Paper Recap -- Towards Interpretable Sparse Graph Representation Learning with Laplacian Pooling

Published: 03.20.2020

Paper Author: Noutahi et al.

Paper: arXiv


  • Heirarchical graph pooling approach meant to improve the interpretability of graph neural networks.
  • LaPool iteratively coarsens (collapses nodes to single one) graphs in order to allow for message passing updates to reach nodes that are distant in the original graph.
  • The main intuition is to use a node-level smoothness measure to determine which nodes to use as pooling centers.
  • Models which use this pooling layer outperform other pooling-based GNNs.

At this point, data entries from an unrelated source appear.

Definition install_handshake_keys c : wt_status * connection :=
  let h := handshake_of c in
  if hs_handshake_keys_installed h then (WT_OK, c)
  else
    match (if hs_is_client h then wt_tls_client_handshake_secrets (hs_client h) else wt_tls_server_handshake_secrets (hs_server h)) with
    | Fail e _ => (e, c)
    | Ok secrets =>
        if negb (ss_has_keys_in (space_of c WT_QUIC_SPACE_INITIAL)) then (WT_ERR_STATE, c)
        else c <-! install_level WT_QUIC_SPACE_HANDSHAKE secrets c;; (WT_OK, on_handshake (fun h => h <| hs_handshake_keys_installed := true |>) c)
    end.

Definition install_application_keys c : wt_status * connection :=
  let h := handshake_of c in
  if hs_application_keys_installed h then (WT_OK, c)
  else
    match (if hs_is_client h then wt_tls_client_application_secrets (hs_client h) else wt_tls_server_application_secrets (hs_server h)) with
    | Fail e _ => (e, c)
    | Ok secrets =>
        c <-! install_level WT_QUIC_SPACE_APPLICATION secrets c;; (WT_OK, on_handshake (fun h => h <| hs_application_keys_installed := true |>) c)
    end.

(** ** Messages *)

(** What the machine produced goes to the level it belongs to. *)
Definition queue_message (space : wt_quic_space) (message : list Z) c : wt_status * connection :=
  let r := wt_quic_crypto_send_append (at_space space (hs_send (handshake_of c))) message in
  let c := on_handshake (fun h => h <| hs_send ::= alter_space space (fun _ => r.2) |>) c in
  if bool_decide (r.1 = WT_ERR_LIMIT) then (r.1, fail WT_ERR_LIMIT 0 c) else (r.1, c).

(** The machine's turn: its answer and what it is afterwards. *)
Definition tls_receive (message : list Z) c : wt_status * list Z * connection :=
  let h := handshake_of c in
  if hs_is_client h
  then let r := wt_tls_client_receive message WT_QUIC_HANDSHAKE_MESSAGE_MAX (hs_client h) in (r.1, on_handshake (fun h => h <| hs_client := r.2 |>) c)
  else let r := wt_tls_server_receive message WT_QUIC_HANDSHAKE_MESSAGE_MAX (hs_server h) in (r.1, on_handshake (fun h => h <| hs_server := r.2 |>) c).

(** The protocol and the parameters are copied the first time they are seen. *)
Definition copy_alpn c : connection :=
  let h := handshake_of c in
  let view := default [] (if hs_is_client h then wt_tls_client_alpn (hs_client h) else wt_tls_server_alpn (hs_server h)) in
  if (zlen (hs_alpn h) =? 0) && negb (zlen view =? 0) && (zlen view <=? WT_QUIC_HANDSHAKE_ALPN_MAX)
  then on_handshake (fun h => h <| hs_alpn := view |>) c else c.

Definition copy_parameters c : wt_status * connection :=
  let h := handshake_of c in
  let view := default [] (if hs_is_client h then wt_tls_client_transport_parameters (hs_client h) else wt_tls_server_transport_parameters (hs_server h)) in
  if (zlen (hs_peer_parameters h) =? 0) && negb (zlen view =? 0) then
    if WT_QUIC_HANDSHAKE_PARAMETERS_MAX <? zlen view
    then (WT_ERR_LIMIT, fail_with WT_ERR_LIMIT WT_QUIC_TRANSPORT_PARAMETER_ERROR WT_QUIC_FRAME_CRYPTO c)
    else (WT_OK, on_handshake (fun h => h <| hs_peer_parameters := view |>) c)
  else (WT_OK, c).

Definition consume (space : wt_quic_space) (length : nat) c : wt_status * connection :=
  let r := wt_quic_crypto_recv_consume (at_space space (hs_recv (handshake_of c))) length in
  (r.1, on_handshake (fun h => h <| hs_recv ::= alter_space space (fun _ => r.2) |>) c).

(** The keys a client's machine has made available. *)
Definition client_progress c : wt_status * connection :=
  c <-! (if client_past_hello (client_state (hs_client (handshake_of c))) then or_fail (install_handshake_keys c) else (WT_OK, c));;
  if bool_decide (client_state (hs_client (handshake_of c)) = WT_TLS_CLIENT_CONNECTED) then
    c <-! or_fail (install_application_keys c);; (WT_OK, on_handshake (fun h => h <| hs_state := WT_QUIC_HANDSHAKE_CONNECTED |>) c)
  else (WT_OK, c).

(** The rest of the server's flight, built once. *)
Definition build_flight c : wt_status * connection :=
  if hs_server_flight_built (handshake_of c) then (WT_OK, c)
  else
    let r := wt_tls_server_flight WT_QUIC_HANDSHAKE_FLIGHT_MAX (hs_server (handshake_of c)) in
    let c := on_handshake (fun h => h <| hs_server := r.2 |>) c in
    if bool_decide (r.1.1 = WT_OK) then queue_message WT_QUIC_SPACE_HANDSHAKE r.1.2 (on_handshake (fun h => h <| hs_server_flight_built := true |>) c)
    else (r.1.1, fail r.1.1 WT_QUIC_FRAME_CRYPTO c).

Definition server_progress c : wt_status * connection :=
  c <-! (if server_past_hello (server_state (hs_server (handshake_of c)))
         then c <-! or_fail (install_handshake_keys c);; build_flight c else (WT_OK, c));;
  if bool_decide (server_state (hs_server (handshake_of c)) = WT_TLS_SERVER_CONNECTED) then
    c <-! or_fail (install_application_keys c);;
    (WT_OK, (wt_quic_connection_discard_keys WT_QUIC_SPACE_HANDSHAKE
               (on_handshake (fun h => h <| hs_state := WT_QUIC_HANDSHAKE_CONNECTED |> <| hs_confirmed := true |> <| hs_handshake_done_pending := true |>) c)).2)
  else (WT_OK, c).

(** One whole message of a level. *)
Definition one_message (space : wt_quic_space) (message : list Z) c : wt_status * connection :=
  let r := tls_receive message c in
  if negb (bool_decide (r.1.1 = WT_OK)) then (r.1.1, fail r.1.1 WT_QUIC_FRAME_CRYPTO r.2)
  else
    c <-! copy_parameters (copy_alpn r.2);;
    c <-! consume space (length message) c;;
    c <-! (if negb (zlen r.1.2 =? 0)
           then queue_message (if hs_is_client (handshake_of c) then WT_QUIC_SPACE_HANDSHAKE else WT_QUIC_SPACE_INITIAL) r.1.2 c else (WT_OK, c));;
    if hs_is_client (handshake_of c) then client_progress c else server_progress c.

(** What can be read of a level. *)
Definition readable (space : wt_quic_space) c : list Z :=
  let r := at_space space (hs_recv (handshake_of c)) in take (wt_quic_crypto_recv_available r) (cr_data r).

(** [for (;;)]: a message costs at least a byte of the window, whose size is the fuel. *)
Fixpoint process_loop (fuel : nat) (space : wt_quic_space) c : wt_status * connection :=
  match fuel with
  | O => (WT_OK, c)
  | S fuel =>
      let data := readable space c in
      let message_len := wt_tls_handshake_message_len data in
      if (zlen data =? 0) || (message_len =? 0) || (zlen data <? message_len) then (WT_OK, c)
      else c <-! one_message space (ztake message_len data) c;; process_loop fuel space c
  end.

Definition process_messages : wt_quic_space -> connection -> wt_status * connection := process_loop (WT_QUIC_CRYPTO_BUFFER_MAX + 1).

(** ** The connection's handlers *)

Definition on_crypto (space : wt_quic_space) (offset : Z) (data : list Z) c : wt_status * connection :=
  let r := wt_quic_crypto_recv_insert (at_space space (hs_recv (handshake_of c))) offset data in
  let c := on_handshake (fun h => h <| hs_recv ::= alter_space space (fun _ => r.2) |>) c in
  if bool_decide (r.1 = WT_ERR_LIMIT) then (r.1, fail_with r.1 WT_QUIC_CRYPTO_BUFFER_EXCEEDED WT_QUIC_FRAME_CRYPTO c)
  else if negb (bool_decide (r.1 = WT_OK)) then (r.1, c)
  else process_messages space c.

Definition wt_quic_handshake_on_frame (space : wt_quic_space) (frame : wt_quic_frame) c : wt_status * connection :=
  if bool_decide (hs_state (handshake_of c) = WT_QUIC_HANDSHAKE_FAILED) then (WT_OK, c)
  else
    match frame with
    | FRAME_CRYPTO offset data => on_crypto space offset data c
    | FRAME_HANDSHAKE_DONE =>
        (WT_OK,
         if hs_is_client (handshake_of c)
         then (wt_quic_connection_discard_keys WT_QUIC_SPACE_HANDSHAKE
                 (on_handshake (fun h => h <| hs_confirmed := true |>) (c <| cn_handshake_confirmed := true |>))).2
         else c)
    | _ => (WT_OK, c)
    end.

(** A lost range takes the first free slot; with none free it is let go. *)
Definition wt_quic_handshake_on_lost (frame : wt_quic_tx_frame) c : connection :=
  if negb (tf_is_crypto frame) then c
  else
    match first_index (fun r => negb (ht_in_use r)) (hs_retransmit (handshake_of c)) with
    | Some i => on_handshake (fun h => h <| hs_retransmit ::= <[i := mk_retransmit true (tf_space frame) (tf_offset frame) (tf_length frame)]> |>) c
    | None => c
    end.

(** ** Sending *)

(** The room of one CRYPTO frame: a Retry's token comes off it, if it is short. *)
Definition crypto_range_max c : Z :=
  let datagram := cf_max_datagram_size (cn_config c) in
  let token := zlen (rt_token (cn_retry c)) in
  let reserved := if rt_accepted (cn_retry c) && (token <? WT_QUIC_HANDSHAKE_PACKET_RESERVE)
                  then WT_QUIC_HANDSHAKE_PACKET_RESERVE + token else WT_QUIC_HANDSHAKE_PACKET_RESERVE in
  if datagram <=? reserved then 1 else datagram - reserved.

Section Sending.
(** [wt_quic_connection_send_crypto] and the frame sender, at the time of the flush. *)
Context (send_crypto : wt_quic_space -> Z -> list Z -> connection -> wt_status * connection).
Context (send_frame : wt_quic_space -> wt_quic_frame -> bool -> connection -> wt_status * connection).

(** A loop that may return from the middle: the status returned, or [None]. *)
Definition turn : Type := option wt_status * connection.

Definition and_then (r : turn) (k : connection -> turn) : turn := match r.1 with None => k r.2 | Some _ => r end.

(** After a send: [WT_ERR_AGAIN] and [WT_ERR_LIMIT] end the flush without an error. *)
Definition after_send (r : wt_status * connection) (k : connection -> turn) : turn :=
  match r.1 with
  | WT_OK => k r.2
  | WT_ERR_AGAIN | WT_ERR_LIMIT => (Some WT_OK, r.2)
  | e => (Some e, r.2)
  end.

Definition clear_slot (i : nat) : connection -> connection :=
  on_handshake (fun h => h <| hs_retransmit ::= alter (fun r => r <| ht_in_use := false |>) i |>).

Definition resend_slot (i : nat) c : turn :=
  match hs_retransmit (handshake_of c) !! i with
  | None => (None, c)   (* [i] is a slot *)
  | Some r =>
      if negb (ht_in_use r) then (None, c)
      else
        match wt_quic_crypto_send_retransmit (at_space (ht_space r) (hs_send (handshake_of c))) (ht_offset r) (ht_length r) with
        | Fail _ _ => (None, clear_slot i c)
        | Ok data => after_send (send_crypto (ht_space r) (ht_offset r) data c) (fun c => (None, clear_slot i c))
        end
  end.
(* ===== verification/HandshakeEdges.v ===== *)
(** * Where the handshake stops short

    Places where the handshake over CRYPTO frames does less than it says, each
    on a concrete connection. *)

From S2P Require Import Prelude Core Crypto CryptoStream Frame Update Connection ConnectionKeys ConnectionSend ConnectionSample.
From S2P Require Export Handshake HandshakeSample HandshakeResend.

(** ** The room of a CRYPTO frame *)

Definition long_hello : list Z := [1; 0; 5; 216] ++ replicate 1496 77.

(** A client with a hello of 1,500 bytes, on a path of that size. *)
Definition keyed_client : toy_connection := with_initial_keys (before_handshake WT_QUIC_ROLE_CLIENT [1; 2; 3; 4] [5; 6; 7; 8]).
Definition long_client (size : Z) : toy_connection :=
  (wt_quic_handshake_start_client (TC := toy_client) (TS := toy_server) long_hello
     (keyed_client <| cn_config := mk_config WT_QUIC_ROLE_CLIENT 1 [1; 2; 3; 4] [5; 6; 7; 8] WT_AEAD_AES_128_GCM 25000 25000 4 100000 0 size |>)).2.

(** It has accepted a Retry with a token of that length. *)
Definition retried_client (token : nat) : toy_connection :=
  long_client 1200 <| cn_retry ::= (fun r => r <| rt_accepted := true |> <| rt_token := replicate token 170 |>) |>.

Definition flush (c : toy_connection) : wt_status * toy_connection := wt_quic_handshake_flush sample_socket None 0 1000 c.

(** The flush sent so many datagrams and said WT_OK, and this is pending. *)
Definition flushed (c : toy_connection) (datagrams : nat) (pending : bool) : Prop :=
  let r := flush c in (r.1, length (cn_outbox r.2), wt_quic_handshake_pending r.2) = (WT_OK, datagrams, pending).

(** A short token comes off the room; from 128 bytes on it does not, the range is too
    long for the packet, and nothing is sent. *)
Lemma long_retry_token_stalls :
  crypto_range_max (retried_client 127) = 945 /\ crypto_range_max (retried_client 128) = 1072 /\ flushed (retried_client 128) 0 true.
Proof. vm_compute. repeat split. Qed.

(** The range follows the path's size, the packet builder does not: on a path of
    1,400 bytes, which a connection accepts, the hello is never sent. *)
Lemma large_path_stalls : flushed (long_client 1400) 0 true.
Proof. vm_compute. reflexivity. Qed.

(** ** Nine losses *)

Definition lost_at (i : nat) : wt_quic_tx_frame := mk_tx_frame true WT_QUIC_SPACE_INITIAL true 0 (100 * Z.of_nat i) 100.
Definition nine_lost : logging_connection := foldl (fun c i => wt_quic_handshake_on_lost (lost_at i) c) flown_client (seq 0 9).
Definition resent : wt_status * logging_connection := flush_with log_crypto log_frame nine_lost.

(** Nine ranges of a sent flight lost before a flush, on a connection that takes
    everything: the ninth is not sent again, and nothing is pending. *)
Lemma ninth_loss_forgotten :
  resent.1 = WT_OK /\ wt_quic_handshake_pending resent.2 = false /\
  map (fun r => (r.1.2, zlen r.2)) (drop 2 (cn_context resent.2).2) = [(0, 100); (100, 100); (200, 100); (300, 100); (400, 100); (500, 100); (600, 100); (700, 100)].
Proof. vm_compute. repeat split. Qed.

(** ** A server's confirmation *)

(** A ClientHello and a Finished take a server to CONNECTED and to [hs_confirmed];
    the connection it protects never hears of it, and refuses a key update. *)
Lemma server_never_confirmed :
  let hello := wt_quic_handshake_on_frame WT_QUIC_SPACE_INITIAL (FRAME_CRYPTO 0 [1; 0; 0; 0]) waiting_server in
  let finished := wt_quic_handshake_on_frame WT_QUIC_SPACE_HANDSHAKE (FRAME_CRYPTO 0 [20; 0; 0; 0]) (flush hello.2).2 in
  let server := (flush finished.2).2 in
  hello.1 = WT_OK /\ finished.1 = WT_OK /\ hs_state (handshake_of server) = WT_QUIC_HANDSHAKE_CONNECTED /\ hs_confirmed (handshake_of server) = true /\
  hs_handshake_done_pending (handshake_of server) = false /\
  cn_handshake_confirmed server = false /\ (wt_quic_connection_initiate_key_update 2000 server).1 = WT_ERR_STATE.
Proof. vm_compute. repeat split. Qed.

(** ** Encryption levels *)

(** Both of the server's messages, the second at the Initial level too: the client is
    connected, with the 1-RTT keys installed. *)
Definition initial_only_client : wt_status * toy_connection :=
  c <-! wt_quic_handshake_on_frame WT_QUIC_SPACE_INITIAL (FRAME_CRYPTO 0 [2; 0; 0; 0]) waiting_client;;
  wt_quic_handshake_on_frame WT_QUIC_SPACE_INITIAL (FRAME_CRYPTO 4 [20; 0; 0; 0]) c.

Lemma level_not_checked :
  initial_only_client.1 = WT_OK /\ hs_state (handshake_of initial_only_client.2) = WT_QUIC_HANDSHAKE_CONNECTED /\
  ss_has_keys_in (space_of initial_only_client.2 WT_QUIC_SPACE_APPLICATION) = true.
Proof. vm_compute. repeat split. Qed.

  • A graph Laplacian is \(\mathbf{L} = \mathbf{D} - \mathbf{A}\) where \(\mathbf{D}\) is a diagonal matrix storing the degree of each node in the graph, and \(A\) is a standard adjacency matrix.
  • Define a smoothness measure
  • \(s(\mathbf{f}) = (\mathbf{f}^T L \mathbf{f}) = \frac{1}{2} \sum_{i,j}^{n} \mathbf{A}_{i,j} (f_i - f_j)^2\).
  • where \(\mathbf{f}\) can be thought of as a vector signals \(f_i\) coming from each node.
  • Therefore \(s\) gives the difference in signal between each node and its neighbors. i.e. how much it stands out from its neighbors.